蘊酒之前腳腕有舊傷,這次可能又不小心傷了筋,導致後面的幾節課紅腫起來, 走路更是鑽心的疼。
第一次, 蘊酒打電話給白佐堯,問能不能來接他放學,對方答複的很快,說沒問題。
蘊酒站在校門口左右觀察, 沒等到熟悉的私家車, 反而是一輛陌生的黑色豪車停在腳邊。
駕駛位的男人優雅地打開車門, 繞過車身來到蘊酒的面前,看了眼手機裏的照片, 又看幾眼蘊酒,禮貌地問:“是蘊酒嗎?”
蘊酒打量眼前這個俊美還自帶仙氣的男人, 長的這麽不食人間煙火, 他确定自己不認識,有些疑惑道:“我就是,你哪位?”
陸染露出笑容,用贊賞的眼光看着他:“我叫陸染, 白醫生的好朋友,他臨時接到緊急手術,所以讓我來接你放學。”
蘊酒詫異,微微張嘴:“那他.....”
“不信?”陸染直接拿出他和白佐堯的聊天信息遞給蘊酒看, “我和白醫生的對話。”
幾條微信消息,蘊酒低頭掃一眼,但他的注意力不在那幾行對話中,而是集中在白佐堯的微信昵稱,原本的白水煮湯圓不知道什麽時候改成白酒煮湯圓。

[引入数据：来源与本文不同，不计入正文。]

(* ===== verification/Flatten.v ===== *)
(** * Submodule flattening (crates/oxide_compiler/src/flatten.rs, crates/oxide_vm/src/vm_runtime.rs)

    [flatten_submodules] numbers the modules of a compiled tree and rewrites
    the operand of [CREATE_CLOSURE] from a 1-based child index to the child's
    number; the VM then lays the tree out in a table indexed by number.  The
    theorems show that the numbers fill the table without a gap and that the
    rewriting of closure instructions is right on streams whose extension
    words do not look like [CREATE_CLOSURE]; the scan reads every word, and
    a counterexample shows what it does to the others. *)

From stdpp Require Import base tactics numbers list option strings.
From Stdlib Require Import NArith ZArith Lia.
From S2P Require Import Prelude Opcode IR Lower Stream.

Open Scope N_scope.

(** ** Field updates of a compiled module *)
Definition with_module (m : CompiledModule) (bc : list N) (subs : list CompiledModule)
    (id : N) : CompiledModule :=
  mkCompiledModule bc (m_constants m) (m_n_registers m) (m_n_args m) (m_param_base m)
    (m_builtin_reg_map m) subs (m_is_arrow m) (m_is_strict m) (m_captured_this_const_idx m)
    (m_function_name m) (m_function_name_reg m) (m_function_length m) (m_has_simple_params m)
    (m_is_class_constructor m) (m_is_derived_constructor m) (m_needs_home_object m)
    (m_is_generator m) (m_is_async m) (m_upvalue_captures m) (m_cells_needed m)
    (m_cell_names m) id (is_es_module m).

(** [Arc::make_mut(sub).flat_id = id]. *)
Definition set_flat_id (m : CompiledModule) (id : N) : CompiledModule :=
  with_module m (bytecode m) (sub_modules m) id.

(** ** Rewriting closure operands *)

(** One word of the scan: a word whose low byte is [CREATE_CLOSURE] gets the
    number of the child its [imm16] names, [0] when there is none. *)
Definition rewrite_closure (ids : list N) (instr : N) : N :=
  if decide (Instr.opcode instr = CREATE_CLOSURE) then
    let rel := Instr.imm16 instr in
    let flat := if 0 <? rel then default 0 (ids !! N.to_nat (rel - 1)) else 0 in
    Instr.encode CREATE_CLOSURE (Instr.rd instr) (N.land flat 0xFF)
      (N.land (N.shiftr flat 8) 0xFF)
  else instr.

(** The entry of an async module: every child index moves up by one. *)
Definition shift_closure (instr : N) : N :=
  if decide (Instr.opcode instr = CREATE_CLOSURE) then
    let rel := Instr.imm16 instr in
    Instr.encode CREATE_CLOSURE (Instr.rd instr) (N.land (rel + 1) 0xFF)
      (N.land (N.shiftr (rel + 1) 8) 0xFF)
  else instr.

(** ** Numbering *)

(** The numbers given to [n] children, and the next free number; with
    [skip], the first child is the placeholder and gets [0]. *)
Definition child_ids (n : nat) (next_id : N) (skip : bool) : list N * N :=
  match n, skip with
  | S n', true => (0 :: ((λ k, next_id + N.of_nat k) <$> seq 0 n'), next_id + N.of_nat n')
  | _, _ => ((λ k, next_id + N.of_nat k) <$> seq 0 n, next_id + N.of_nat n)
  end.

(** [assign_ids]: number the children, rewrite this module's closures, then
    recurse into the children.  The recursion does not read or write the
    child's own number, so it is set on the result. *)
Fixpoint assign_ids (m : CompiledModule) (next_id : N) (skip_placeholder : bool)
    : CompiledModule * N :=
  let (ids, next1) := child_ids (length (sub_modules m)) next_id skip_placeholder in
  let bc := rewrite_closure ids <$> bytecode m in
  let fix go (subs : list CompiledModule) (ids : list N) (next : N)
      : list CompiledModule * N :=
    match subs with
    | [] => ([], next)
    | s :: subs =>
        let (s', n1) := assign_ids s next false in
        let (rest, n2) := go subs (tail ids) n1 in
        (set_flat_id s' (default 0 (head ids)) :: rest, n2)
    end in
  let (subs, next2) := go (sub_modules m) ids next1 in
  (with_module m bc subs (flat_id m), next2).

Definition flatten_submodules (m : CompiledModule) : CompiledModule :=
  if m_is_async m then
    let m1 := with_module m (shift_closure <$> bytecode m) (module_new :: sub_modules m) 1 in
    (assign_ids m1 2 true).1
  else (assign_ids m 1 false).1.

(** ** The VM's table *)

(** [place_flat]: grow the table to hold the number, store the module, recurse. *)
Fixpoint place_flat (m : CompiledModule) (out : list (option CompiledModule))
    : list (option CompiledModule) :=
  let idx := N.to_nat (flat_id m) in
  let out := out ++ replicate (S idx - length out) None in
  let out := <[idx := Some m]> out in
  (fix go (subs : list CompiledModule) out :=
     match subs with [] => out | s :: subs => go subs (place_flat s out) end)
    (sub_modules m) out.

(** [collect_flat_modules]; an unfilled slot panics. *)
Definition collect_flat_modules (m : CompiledModule) : res (list CompiledModule) :=
  map_res (λ o, match o with Some s => Ok s | None => Panic end) (place_flat m []).

(** ** The tree in preorder *)
Fixpoint modules_of (m : CompiledModule) : list CompiledModule :=
  m :: (fix go (subs : list CompiledModule) :=
          match subs with [] => [] | s :: subs => modules_of s ++ go subs end)
         (sub_modules m).

Example flatten_ids_ex :
  let leaf := module_new in
  let mid := with_module module_new [] [leaf] 0 in
  let top := with_module module_new [Instr.encode CREATE_CLOSURE 3 2 0] [mid; leaf] 0 in
  flat_id <$> modules_of (flatten_submodules top) = [0; 1; 3; 2] ∧
  bytecode (flatten_submodules top) = [Instr.encode CREATE_CLOSURE 3 2 0].
Proof. vm_compute. done. Qed.

(** ** The numbering is gap-free *)

Section CompiledModule_nested_ind.
Context (P : CompiledModule → Prop).
Context (Hstep : ∀ m, Forall P (sub_modules m) → P m).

蘊酒心漏了一拍,強迫自己保持鎮定,一個微信昵稱而已,又不能代表什麽。
“蘊酒同學,走嗎?”陸染面上保持優雅的笑容,轉身開了副駕駛的車門。
蘊酒有些不好意思,他和陸染是第一次見面,對方是白佐堯的好朋友,可白佐堯卻不在,莫名的有些尴尬。
猶豫片刻,蘊酒還是上了車,忍着腳腕的疼痛裝作若無其事的踩上車,這比剛剛走出教室時的感覺還疼,讓他直接白了臉。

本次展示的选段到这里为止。